De tal conduto, importa assinalar que Proposta de Emenda à Constituição brasileira 19, de 2010, de autoria do senador Cristovam Buarque, altera o artigo 6ª da Carta de 1988, para incluir o direito à busca da felicidade por cada indivíduo e pela sociedade, mediante a dotação pelo Estado e pela própria sociedade das adequadas condições de exercício desse direito.
A emenda propõe a positivação do direito da busca de ser feliz, sob o pálio de o Estado cumprir corretamente suas obrigações para com a sociedade e, para além disso significando que “a busca individual pela felicidade pressupõe a observância da felicidade coletiva”.
Mais precisamente, haverá a felicidade coletiva sempre quando adequadamente for atendida toda a pauta obrigacional do Estado na satisfação dos mais elementares direitos sociais já constitucionalizados. Em menos palavras: “uma sociedade mais feliz é uma sociedade mais bem desenvolvida, em que todos tenham acesso aos mais elementares direitos sociais”.
Segue-se daí, a propósito, o Índice Nacional de Felicidade Bruta – INFB - que a Carta Politica do Butão estabelece como indicador macro (art. 9º) reunindo todos os indicadores sociais que empreendem a medição do padrão de vida e qualidade de governo, como formas que sinalizam o bem-estar social.
Ora bem. Qualidade de vida também está prevista no artigo 4º da Lei 8.078, de 11.09.1990 — Estatuto de Proteção do Consumidor — quando a norma assinala que a politica de relações de consumo tem por objetivo, dentre outros, o respeito à dignidade do consumidor e a melhoria de sua qualidade de vida.

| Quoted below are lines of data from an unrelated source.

(** * BemEntityName: the entity-name value type of src/index.js

    A shallow embedding of the class [BemEntityName] and the proofs of the
    properties its specification states.

    - JavaScript values are the inductive [value]; a plain object is a
      finite map from property names to values.
    - A thrown exception is the [Throw] case of [result].
    - An instance is the record [BemEntityName]; instances live in a [heap]
      and are named by their location, so that two references to one
      instance share its lazily filled [_id] and [_type] slots.
    - The two functions taken from the package [bem-naming]
      ([stringifyEntity], [typeOfEntity]) and [util.inspect] are section
      variables. *)

From Stdlib Require Import ZArith String.
From stdpp Require Import gmap strings list fin_maps.

Local Open Scope string_scope.

(** ** JavaScript values *)

(** The values an input can hold: [undefined], [null], booleans, numbers,
    strings and plain objects. Numbers are the integers and [NaN]: the class
    only ever tests a number for truthiness. An object is a plain data
    object: own data properties, prototype [Object.prototype]. No value is
    a function. *)
#[warnings="-register-all"]
Inductive value : Type :=
  | VUndefined
  | VNull
  | VBoolean (b : bool)
  | VNumber (n : Z)
  | VNaN
  | VString (s : string)
  | VObject (props : gmap string value).

(** Exceptions: [new Error(message)] and the engine's [TypeError]. *)
Inductive exn : Type :=
  | Error (message : string)
  | TypeError.

Inductive result (A : Type) : Type :=
  | Ok (a : A)
  | Throw (e : exn).
Arguments Ok {A} a.
Arguments Throw {A} e.

#[global] Instance result_ret : MRet result := fun A a => Ok a.
#[global] Instance result_bind : MBind result := fun A B k r =>
  match r with
  | Ok a => k a
  | Throw e => Throw e
  end.

(** [ToBoolean]: the falsy values are [undefined], [null], [false], [0],
    [NaN] and the empty string. *)
Definition ToBoolean (v : value) : bool :=
  match v with
  | VUndefined | VNull | VNaN => false
  | VBoolean b => b
  | VNumber n => negb (Z.eqb n 0)
  | VString s => negb (String.eqb s "")
  | VObject _ => true
  end.

Definition typeof (v : value) : string :=
  match v with
  | VUndefined => "undefined"
  | VNull => "object"
  | VBoolean _ => "boolean"
  | VNumber _ | VNaN => "number"
  | VString _ => "string"
  | VObject _ => "object"
  end.

(** [v.k]. Reading a property of [undefined] or [null] throws. The names
    this class reads ([block], [elem], [mod], [modName], [modVal], [name],
    [val], [id], [_isEntity]) are defined neither on [Object.prototype] nor
    on the prototypes of the primitive wrappers, so where the own property
    is missing the read gives [undefined]. *)
Definition Get (v : value) (k : string) : result value :=
  match v with
  | VUndefined | VNull => Throw TypeError
  | VObject props => Ok (default VUndefined (props !! k))
  | VBoolean _ | VNumber _ | VNaN | VString _ => Ok VUndefined
  end.

(** [v.hasOwnProperty(k)]: the property [hasOwnProperty] is looked up and
    called. An object with an own property of that name shadows the method
    of [Object.prototype] with a value that is no function, and the call
    throws; otherwise the inherited method answers. The own keys of a
    string primitive are [length] and its indices, those of the other
    primitives none; the class asks for [modVal] and [val]. *)
Definition hasOwnProperty (v : value) (k : string) : result value :=
  match v with
  | VUndefined | VNull => Throw TypeError
  | VObject props =>
      match props !! "hasOwnProperty" with
      | Some _ => Throw TypeError
      | None =>
          Ok (VBoolean
                (match props !! k with Some _ => true | None => false end))
      end
  | VBoolean _ | VNumber _ | VNaN | VString _ => Ok (VBoolean false)
  end.

(** [a && b] and [a || b]: the right operand is evaluated only when the
    left one does not decide, and the result is an operand, not a boolean. *)
Definition and_then (a b : result value) : result value :=
  x ← a; if ToBoolean x then b else mret x.

Definition or_else (a b : result value) : result value :=
  x ← a; if ToBoolean x then mret x else b.

Infix "&&&" := and_then (at level 40, left associativity).
Infix "|||" := or_else (at level 50, left associativity).

(** ** The class *)

(** The own fields of an instance. [_id] and [_type] are [None] until the
    getter assigns them; reading an unassigned slot gives [undefined]. *)
Record BemEntityName : Type := mkBemEntityName {
  _obj : gmap string value;
  _isEntity : value;
  _id : option string;
  _type : option string
}.

(** [if (this._id) { return this._id; }]: the slot's string when the slot
    reads truthy. *)
Definition cached (c : option string) : option string :=
  match c with
  | Some s => if ToBoolean (VString s) then Some s else None
  | None => None
  end.

Definition invalid_entity : string :=
  "This is not valid BEM entity: the field `block` is undefined.".

(** [constructor(obj)]: the instance the body builds, or what it throws. *)
Definition constructor (obj : value) : result BemEntityName :=
  block ← Get obj "block";
  if negb (ToBoolean block) then Throw (Error invalid_entity)
  else
    let o : gmap string value := {[ "block" := block ]} in
    elem ← Get obj "elem";
    o ← (if ToBoolean elem
         then (v ← Get obj "elem"; mret (<[ "elem" := v ]> o))
         else mret o);
    modName ←
      (m ← Get obj "mod";
       if String.eqb (typeof m) "string" then Get obj "mod"
       else Get obj "mod" &&& (m ← Get obj "mod"; Get m "name"))
      ||| Get obj "modName";
    if ToBoolean modName then
      declared ←
        hasOwnProperty obj "modVal"
        ||| (Get obj "mod" &&& (m ← Get obj "mod"; hasOwnProperty m "val"));
      modVal ←
        (if ToBoolean declared
         then (Get obj "mod" &&& (m ← Get obj "mod"; Get m "val"))
              ||| Get obj "modVal"
         else mret (VBoolean true));
      let o :=
        <[ "mod" := VObject {[ "name" := modName; "val" := modVal ]} ]> o in
      mret (mkBemEntityName o (VBoolean true) None None)
    else
      mret (mkBemEntityName o (VBoolean true) None None).

(** *** Getters that only read *)

Definition block (this : BemEntityName) : value :=
  default VUndefined (_obj this !! "block").

Definition elem (this : BemEntityName) : value :=
  default VUndefined (_obj this !! "elem").

(** The getter [mod] ([mod] alone is reserved here):
    [this._obj.mod || {}] *)
Definition mod_ (this : BemEntityName) : value :=
  let m := default VUndefined (_obj this !! "mod") in
  if ToBoolean m then m else VObject ∅.

Definition modName (this : BemEntityName) : result value :=
  Get (mod_ this) "name".

Definition modVal (this : BemEntityName) : result value :=
  Get (mod_ this) "val".

Definition valueOf (this : BemEntityName) : value :=
  VObject (_obj this).

(** The object both [id] and [type] hand to [bem-naming]:
    [{ block }] plus [elem], [modName], [modVal] where truthy. *)
Definition naming_entity (this : BemEntityName) : result value :=
  let entity : gmap string value := {[ "block" := block this ]} in
  let entity :=
    if ToBoolean (elem this) then <[ "elem" := elem this ]> entity
    else entity in
  n ← Get (mod_ this) "name";
  entity ← (if ToBoolean n
            then (n ← Get (mod_ this) "name";
                  mret (<[ "modName" := n ]> entity))
            else mret entity);
  v ← Get (mod_ this) "val";
  entity ← (if ToBoolean v
            then (v ← Get (mod_ this) "val";
                  mret (<[ "modVal" := v ]> entity))
            else mret entity);
  mret (VObject entity).

(** ** Instances in the heap *)

Definition loc : Type := nat.
Definition heap : Type := list BemEntityName.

Isto implica dizer que a melhor qualidade de vida é uma das formas da busca da felicidade como direito impostergável.
Quando agora a felicidade ganha uma dimensão ético-normativa, e seu direito de busca apresenta-se como direito social à dignidade das pessoas, sinalizando-se uma urgente conveniência de efetiva-lo como um direito estatuído e regulado, nada melhor que o “locus” da família, como primeiro universo normativo desse referido direito.
O homem sempre teve fome do absoluto. Antes de mais, cumpre, portanto, a lei orienta-lo melhor nessa busca incessante de sua felicidade.
Jones Figueirêdo Alves é desembargador decano do Tribunal de Justiça de Pernambuco, diretor nacional do Instituto Brasileiro de Direito de Família (IBDFAM) e coordenador da Comissão de Magistratura de Família. Autor de obras jurídicas de direito civil e processo civil. Integra a Academia Pernambucana de Letras Jurídicas (APLJ).